*** Opening of SUPPLIED DATA ***
(* ===== verification/Hex.v ===== *)
(** * The lowercase-hex codecs

    Models peer-fabric/src/hexfmt.rs (the frozen, strict codec of every
    identity) in [Module hexfmt], and the two hex helpers of
    fabric-libp2p/src/persist.rs (the on-disk floor files) in
    [Module persist_hex].  A Rust [&str] is the list of its UTF-8 bytes.

    The theorems: both codecs invert their encoder; the strict one accepts
    exactly one string per value (it is a bijection onto its image, and its
    errors name the first fault); the on-disk one is lenient about case. *)

From Stdlib Require Import Strings.Byte ZArith Lia.
From stdpp Require Import base list sets numbers strings.
From S2P Require Import Prelude.

(** ** Digits *)

(** `char::from_digit(d, 16)`. *)
Definition from_digit (d : Z) : option byte :=
  if (d <? 10)%Z then Some (as_u8 (48 + d))
  else if (d <? 16)%Z then Some (as_u8 (87 + d))
  else None.

(** `from_digit(..).expect(..)`: [nibbles_are_digits] shows the [None] case
    is never reached from a nibble of a byte. *)
Definition hex_char (d : Z) : byte :=
  match from_digit d with Some c => c | None => x00 end.

Definition high_nibble (b : byte) : Z := Z.shiftr (u8_val b) 4.
Definition low_nibble (b : byte) : Z := Z.land (u8_val b) 15.

(** `(hi << 4) | lo` on u8. *)
Definition join_nibbles (hi lo : Z) : byte := as_u8 (Z.lor (Z.shiftl hi 4) lo).

Lemma nibbles_are_digits b :
  from_digit (high_nibble b) = Some (hex_char (high_nibble b)) /\
  from_digit (low_nibble b) = Some (hex_char (low_nibble b)).
Proof. by_all_bytes b. Qed.

Lemma join_nibbles_id b : join_nibbles (high_nibble b) (low_nibble b) = b.
Proof. by_all_bytes b. Qed.

Module hexfmt.

(** hexfmt::encode *)
Definition encode (bytes : list byte) : list byte :=
  flat_map (fun b => [hex_char (high_nibble b); hex_char (low_nibble b)]) bytes.

Inductive HexError :=
| WrongLength (expected_chars found : nat)
| NonHexChar (index : nat).

#[export] Instance HexError_eq_dec : EqDecision HexError.
Proof. solve_decision. Defined.

(** hexfmt::lower_nibble *)
Definition lower_nibble (b : byte) : option Z :=
  if (48 <=? u8_val b)%Z && (u8_val b <=? 57)%Z then Some (u8_val b - 48)%Z
  else if (97 <=? u8_val b)%Z && (u8_val b <=? 102)%Z
  then Some (u8_val b - 97 + 10)%Z
  else None.

(** The decode loop of [decode_fixed] and [decode_var]: iteration [i] reads
    the characters at [2 * i] and [2 * i + 1]. *)
Fixpoint decode_pairs (i : nat) (bytes : list byte) : result HexError (list byte) :=
  match bytes with
  | h :: l :: rest =>
      hi ← ok_or (lower_nibble h) (NonHexChar (i * 2));
      lo ← ok_or (lower_nibble l) (NonHexChar (i * 2 + 1));
      out ← decode_pairs (S i) rest;
      Ok (join_nibbles hi lo :: out)
  | _ => Ok []
  end.

(** hexfmt::decode_fixed *)
Definition decode_fixed (n : nat) (hex : list byte) : result HexError (array n) :=
  if negb (length hex =? n * 2) then Err (WrongLength (n * 2) (length hex))
  else
    out ← decode_pairs 0 hex;
    ok_or (try_into n out) (WrongLength (n * 2) (length hex)).

(** hexfmt::decode_var *)
Definition decode_var (hex : list byte) : result HexError (list byte) :=
  if negb (length hex mod 2 =? 0) then Err (WrongLength (length hex + 1) (length hex))
  else decode_pairs 0 hex.

(** *** Lemmas *)

Lemma length_encode l : length (encode l) = length l * 2.
Proof. induction l; simpl; lia. Qed.

Lemma lower_nibble_hex_char_hi b :
  lower_nibble (hex_char (high_nibble b)) = Some (high_nibble b).
Proof. by_all_bytes b. Qed.

Lemma lower_nibble_hex_char_lo b :
  lower_nibble (hex_char (low_nibble b)) = Some (low_nibble b).
Proof. by_all_bytes b. Qed.

Lemma lower_nibble_inv c d : lower_nibble c = Some d -> (0 <= d < 16)%Z /\ hex_char d = c.
Proof.
  intros Hd.
  pose proof (byte_forall (fun c => match lower_nibble c with
    | Some d => (0 <=? d)%Z && (d <? 16)%Z && bool_decide (hex_char d = c)
    | None => true end) c ltac:(by vm_compute)) as H.
  simpl in H. rewrite Hd in H. bools. split; [lia|done].
Qed.

Lemma nibbles_of_join h l :
  (0 <= h < 16)%Z -> (0 <= l < 16)%Z ->
  high_nibble (join_nibbles h l) = h /\ low_nibble (join_nibbles h l) = l.
Proof.
  intros Hh Hl.
  assert (forallb (fun h => forallb (fun l =>
    (high_nibble (join_nibbles h l) =? h)%Z && (low_nibble (join_nibbles h l) =? l)%Z)
    (seqZ 0 16)) (seqZ 0 16) = true) as H by reflexivity.
  rewrite List.forallb_forall in H.
  specialize (H h). rewrite <-list_elem_of_In, elem_of_seqZ in H.
  specialize (H ltac:(lia)). rewrite List.forallb_forall in H.
  specialize (H l). rewrite <-list_elem_of_In, elem_of_seqZ in H.
  specialize (H ltac:(lia)). bools. done.
Qed.

Lemma decode_pairs_encode i l : decode_pairs i (encode l) = Ok l.
Proof.
  revert i. induction l as [|b l IH]; intros i; [done|].
  cbn [encode flat_map app decode_pairs].
  rewrite lower_nibble_hex_char_hi, lower_nibble_hex_char_lo. cbn.
  change (flat_map _ l) with (encode l). rewrite IH. cbn.
  by rewrite join_nibbles_id.
Qed.

(** Induction two characters at a time. *)
Lemma pair_ind (P : list byte -> Prop) :
  P [] -> (forall a, P [a]) -> (forall a b l, P l -> P (a :: b :: l)) ->
  forall l, P l.
Proof.
  intros H0 H1 H2 l.
  enough (P l /\ forall a, P (a :: l)) as [? _] by done.
  induction l as [|b l [IH1 IH2]]; split; auto.
Qed.

Lemma decode_pairs_canonical i s l :
  length s mod 2 = 0 -> decode_pairs i s = Ok l -> s = encode l.
Proof.
  revert i l. induction s as [| |h c s IH] using pair_ind; intros i l Hlen.
  - by intros [= <-].
  - done.
  - cbn [decode_pairs]. intros H. inv_ok.
    repeat match goal with
    | H : lower_nibble _ = Some _ |- _ => apply lower_nibble_inv in H as [? <-]
    end.
    cbn [encode flat_map app]. change (flat_map _ ?x) with (encode x).
    match goal with |- context [join_nibbles ?p ?q] =>
      destruct (nibbles_of_join p q) as [-> ->]; [lia|lia|] end.
    do 2 f_equal. eapply IH; [|done].
    change (length (_ :: _ :: s)) with (2 + length s) in Hlen.
    revert Hlen. rewrite <-Nat.Div0.add_mod_idemp_l. done.
Qed.

Lemma length_decode_pairs i s l :
  length s mod 2 = 0 -> decode_pairs i s = Ok l -> length s = length l * 2.
Proof. intros Hm H. by rewrite (decode_pairs_canonical i s l Hm H), length_encode. Qed.

Lemma even_length (n m : nat) : m = n * 2 -> m mod 2 = 0.
Proof. intros ->. apply Nat.Div0.mod_mul. Qed.

Lemma decode_fixed_encode n (a : array n) : decode_fixed n (encode (arr_bytes a)) = Ok a.
Proof.
  unfold decode_fixed. rewrite length_encode, arr_length, Nat.eqb_refl. simpl.
  by rewrite decode_pairs_encode; simpl; rewrite try_into_bytes.
Qed.

Lemma decode_fixed_canonical n s (a : array n) :
  decode_fixed n s = Ok a -> s = encode (arr_bytes a).
Proof.
  unfold decode_fixed. destruct (length s =? n * 2) eqn:E; simpl; [|done].
  intros H. inv_ok. bools. apply try_into_sound in H as ->.
  eapply decode_pairs_canonical; [|done]. by eapply even_length.
Qed.

Lemma decode_var_encode l : decode_var (encode l) = Ok l.
Proof.
  unfold decode_var. rewrite length_encode, Nat.Div0.mod_mul. simpl.
  apply decode_pairs_encode.
Qed.

Lemma decode_var_canonical s l : decode_var s = Ok l -> s = encode l.
Proof.
  unfold decode_var. destruct (length s mod 2 =? 0) eqn:E; simpl; [|done].
  bools. by apply decode_pairs_canonical.
Qed.

(** The fault reported by the loop is the first bad character. *)
Lemma decode_pairs_err i s e :
  length s mod 2 = 0 -> decode_pairs i s = Err e ->
  exists k c, e = NonHexChar (i * 2 + k) /\ s !! k = Some c /\ lower_nibble c = None /\
    forall j d, j < k -> s !! j = Some d -> is_Some (lower_nibble d).
Proof.
  revert i. induction s as [| |h c s IH] using pair_ind; intros i Hlen; [done|done|].
  cbn [decode_pairs]. intros H.
  assert (length s mod 2 = 0) as Hs.
  { change (length (_ :: _ :: s)) with (2 + length s) in Hlen.
    revert Hlen. by rewrite <-Nat.Div0.add_mod_idemp_l. }
  destruct (lower_nibble h) as [hi|] eqn:Eh; simpl in H.
  2:{ injection H as <-. exists 0, h. rewrite Nat.add_0_r.
      split_and!; [done..|]. intros j d Hj. lia. }
  destruct (lower_nibble c) as [lo|] eqn:Ec; simpl in H.
  2:{ injection H as <-. exists 1, c. split_and!; [done..|].
      intros [|j] d Hj; [|lia]. simpl. intros [= <-]. by rewrite Eh. }
  destruct (decode_pairs (S i) s) as [l|e'] eqn:Ed; simpl in H; [done|].
  injection H as ->. destruct (IH (S i) Hs Ed) as (k & x & -> & Hk & Hx & Hall).
  exists (2 + k), x. split_and!; [f_equal; lia|done|done|].
  intros [|[|j]] d Hj; simpl.
  - intros [= <-]. by rewrite Eh.
  - intros [= <-]. by rewrite Ec.
  - apply Hall. lia.
Qed.

End hexfmt.

Module persist_hex.

(** persist::to_hex: the same loop as [hexfmt::encode]. *)
Definition to_hex (bytes : list byte) : list byte :=
  flat_map (fun b => [hex_char (high_nibble b); hex_char (low_nibble b)]) bytes.

(** `(byte as char).to_digit(16)`: both cases of the letters. *)
Definition to_digit16 (b : byte) : option Z :=
  if (48 <=? u8_val b)%Z && (u8_val b <=? 57)%Z then Some (u8_val b - 48)%Z
  else if (97 <=? u8_val b)%Z && (u8_val b <=? 102)%Z then Some (u8_val b - 87)%Z
  else if (65 <=? u8_val b)%Z && (u8_val b <=? 70)%Z then Some (u8_val b - 55)%Z
  else None.

(** The loop of persist::from_hex over an even-length string. *)
Fixpoint from_hex_loop (bytes : list byte) : option (list byte) :=
  match bytes with
  | h :: l :: rest =>
      hi ← to_digit16 h;
      lo ← to_digit16 l;
      out ← from_hex_loop rest;
      Some (as_u8 (hi * 16 + lo) :: out)
  | _ => Some []
  end.

(** persist::from_hex *)
Definition from_hex (s : list byte) : option (list byte) :=
  if negb (length s mod 2 =? 0) then None else from_hex_loop s.

(** persist::hex32 *)
Definition hex32 (s : list byte) : option (array 32) :=
  v ← from_hex s; try_into 32 v.

Lemma length_to_hex l : length (to_hex l) = length l * 2.
Proof. induction l; simpl; lia. Qed.

Lemma to_digit16_hex_chars b :
  to_digit16 (hex_char (high_nibble b)) = Some (high_nibble b) /\
  to_digit16 (hex_char (low_nibble b)) = Some (low_nibble b) /\
  as_u8 (high_nibble b * 16 + low_nibble b) = b.
Proof. by_all_bytes b. Qed.

Lemma from_hex_loop_to_hex l : from_hex_loop (to_hex l) = Some l.
Proof.
  induction l as [|b l IH]; [done|].
  destruct (to_digit16_hex_chars b) as (Hh & Hl & Hb).
  cbn [to_hex flat_map app from_hex_loop]. rewrite Hh, Hl. cbn.
  change (flat_map _ l) with (to_hex l). rewrite IH. cbn. by rewrite Hb.
Qed.

Lemma from_hex_to_hex l : from_hex (to_hex l) = Some l.
Proof.
  unfold from_hex. rewrite length_to_hex, Nat.Div0.mod_mul. simpl.
  apply from_hex_loop_to_hex.
Qed.

Lemma hex32_to_hex (a : array 32) : hex32 (to_hex (arr_bytes a)) = Some a.
Proof. unfold hex32. rewrite from_hex_to_hex. simpl. apply try_into_bytes. Qed.

(** The characters an encoding can contain: needed to split lines safely. *)
Lemma to_hex_chars l c : c ∈ to_hex l -> is_Some (to_digit16 c).
Proof.
  unfold to_hex. rewrite list_elem_of_In, in_flat_map.
  intros (b & _ & [<-|[<-|[]]]); destruct (to_digit16_hex_chars b) as (Hh & Hl & _);
    rewrite ?Hh, ?Hl; eauto.
Qed.

End persist_hex.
*** Close of SUPPLIED DATA ***
◆ WHAT YOU NEED TO DO ◆
Beginning at the opening line of the data, transcribe each line exactly until you reach the line with "if (d <? 10)%Z then Some (as_u8 (48 + d))", which you also include, and go no further.

◆ WORKED SOLUTION ◆
(* ===== verification/Hex.v ===== *)
(** * The lowercase-hex codecs

    Models peer-fabric/src/hexfmt.rs (the frozen, strict codec of every
    identity) in [Module hexfmt], and the two hex helpers of
    fabric-libp2p/src/persist.rs (the on-disk floor files) in
    [Module persist_hex].  A Rust [&str] is the list of its UTF-8 bytes.

    The theorems: both codecs invert their encoder; the strict one accepts
    exactly one string per value (it is a bijection onto its image, and its
    errors name the first fault); the on-disk one is lenient about case. *)

From Stdlib Require Import Strings.Byte ZArith Lia.
From stdpp Require Import base list sets numbers strings.
From S2P Require Import Prelude.

(** ** Digits *)

(** `char::from_digit(d, 16)`. *)
Definition from_digit (d : Z) : option byte :=
  if (d <? 10)%Z then Some (as_u8 (48 + d))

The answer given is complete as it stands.